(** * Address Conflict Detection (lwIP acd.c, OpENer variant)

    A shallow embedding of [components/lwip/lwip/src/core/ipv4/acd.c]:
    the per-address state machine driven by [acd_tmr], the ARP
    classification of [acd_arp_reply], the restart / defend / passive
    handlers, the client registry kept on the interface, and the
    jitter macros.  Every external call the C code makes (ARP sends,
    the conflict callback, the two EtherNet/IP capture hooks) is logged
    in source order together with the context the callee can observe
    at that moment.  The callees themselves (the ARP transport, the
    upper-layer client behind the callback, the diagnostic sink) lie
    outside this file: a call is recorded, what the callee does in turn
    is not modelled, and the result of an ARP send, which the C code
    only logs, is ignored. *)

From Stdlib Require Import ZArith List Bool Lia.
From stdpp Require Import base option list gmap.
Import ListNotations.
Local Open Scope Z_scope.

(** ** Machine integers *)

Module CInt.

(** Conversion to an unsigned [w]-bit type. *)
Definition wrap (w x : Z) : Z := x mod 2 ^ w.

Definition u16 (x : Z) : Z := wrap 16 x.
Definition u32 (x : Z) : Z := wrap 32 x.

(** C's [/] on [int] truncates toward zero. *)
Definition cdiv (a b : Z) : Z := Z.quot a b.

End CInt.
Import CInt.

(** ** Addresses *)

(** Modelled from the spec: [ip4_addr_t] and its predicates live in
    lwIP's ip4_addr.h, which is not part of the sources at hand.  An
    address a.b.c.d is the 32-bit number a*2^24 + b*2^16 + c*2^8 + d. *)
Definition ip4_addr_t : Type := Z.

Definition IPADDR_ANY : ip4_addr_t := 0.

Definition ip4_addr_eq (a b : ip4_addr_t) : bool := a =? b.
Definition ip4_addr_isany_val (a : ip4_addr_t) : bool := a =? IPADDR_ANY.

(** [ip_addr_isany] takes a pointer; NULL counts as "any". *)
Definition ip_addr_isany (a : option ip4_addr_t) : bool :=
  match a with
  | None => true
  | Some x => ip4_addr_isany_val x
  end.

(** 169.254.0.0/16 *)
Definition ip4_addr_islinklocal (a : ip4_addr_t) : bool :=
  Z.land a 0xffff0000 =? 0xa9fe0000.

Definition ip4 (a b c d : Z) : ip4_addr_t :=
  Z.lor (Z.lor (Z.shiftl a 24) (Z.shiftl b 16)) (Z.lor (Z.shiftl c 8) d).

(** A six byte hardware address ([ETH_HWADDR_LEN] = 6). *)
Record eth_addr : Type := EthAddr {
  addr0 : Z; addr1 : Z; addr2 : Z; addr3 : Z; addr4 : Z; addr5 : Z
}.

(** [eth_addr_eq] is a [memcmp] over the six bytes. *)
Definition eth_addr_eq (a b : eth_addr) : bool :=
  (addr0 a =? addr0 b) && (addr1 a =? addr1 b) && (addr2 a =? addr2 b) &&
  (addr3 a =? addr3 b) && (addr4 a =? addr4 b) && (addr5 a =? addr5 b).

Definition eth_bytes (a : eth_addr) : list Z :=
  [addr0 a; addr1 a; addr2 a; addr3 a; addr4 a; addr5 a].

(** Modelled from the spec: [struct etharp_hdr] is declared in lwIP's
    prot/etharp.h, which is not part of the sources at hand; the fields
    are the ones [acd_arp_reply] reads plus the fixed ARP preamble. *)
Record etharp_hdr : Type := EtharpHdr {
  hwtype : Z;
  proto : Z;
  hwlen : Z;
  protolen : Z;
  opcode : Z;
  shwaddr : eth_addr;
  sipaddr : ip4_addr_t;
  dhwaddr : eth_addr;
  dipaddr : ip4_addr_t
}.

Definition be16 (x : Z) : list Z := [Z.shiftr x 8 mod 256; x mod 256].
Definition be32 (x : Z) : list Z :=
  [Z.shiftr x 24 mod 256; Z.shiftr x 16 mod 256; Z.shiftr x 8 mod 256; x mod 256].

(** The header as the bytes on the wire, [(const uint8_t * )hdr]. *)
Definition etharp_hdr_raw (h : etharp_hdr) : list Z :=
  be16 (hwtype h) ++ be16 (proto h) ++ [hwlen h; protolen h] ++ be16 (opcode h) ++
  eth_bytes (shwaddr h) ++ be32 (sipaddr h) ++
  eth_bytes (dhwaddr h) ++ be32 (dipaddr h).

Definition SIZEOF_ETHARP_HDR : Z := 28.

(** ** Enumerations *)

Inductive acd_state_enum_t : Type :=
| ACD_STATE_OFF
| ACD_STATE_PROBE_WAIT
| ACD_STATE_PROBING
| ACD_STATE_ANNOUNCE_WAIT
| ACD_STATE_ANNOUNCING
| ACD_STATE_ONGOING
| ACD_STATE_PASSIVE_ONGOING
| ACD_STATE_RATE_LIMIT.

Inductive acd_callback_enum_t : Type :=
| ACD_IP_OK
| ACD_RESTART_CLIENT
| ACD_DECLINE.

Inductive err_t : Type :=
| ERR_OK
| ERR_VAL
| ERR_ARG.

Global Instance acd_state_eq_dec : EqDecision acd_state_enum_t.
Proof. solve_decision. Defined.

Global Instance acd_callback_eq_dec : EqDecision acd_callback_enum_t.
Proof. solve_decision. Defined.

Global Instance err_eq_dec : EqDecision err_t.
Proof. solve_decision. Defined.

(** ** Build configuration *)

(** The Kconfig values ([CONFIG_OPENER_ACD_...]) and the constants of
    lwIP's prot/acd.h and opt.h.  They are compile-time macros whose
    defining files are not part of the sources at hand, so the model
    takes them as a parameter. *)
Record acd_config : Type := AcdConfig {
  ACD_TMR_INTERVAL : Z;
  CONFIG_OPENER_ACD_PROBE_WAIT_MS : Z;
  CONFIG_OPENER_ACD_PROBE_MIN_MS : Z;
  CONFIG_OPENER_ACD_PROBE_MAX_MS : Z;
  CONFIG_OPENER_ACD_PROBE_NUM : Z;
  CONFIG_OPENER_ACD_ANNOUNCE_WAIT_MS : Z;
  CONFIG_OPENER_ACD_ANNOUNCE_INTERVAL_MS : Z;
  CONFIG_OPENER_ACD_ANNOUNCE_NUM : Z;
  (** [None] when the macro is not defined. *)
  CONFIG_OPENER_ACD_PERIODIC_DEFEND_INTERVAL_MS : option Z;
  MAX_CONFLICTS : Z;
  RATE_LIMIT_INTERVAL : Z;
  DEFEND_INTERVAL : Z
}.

### Problem details
The string "spec" appears in how many lines above? Answer with the number only.

### Task result
2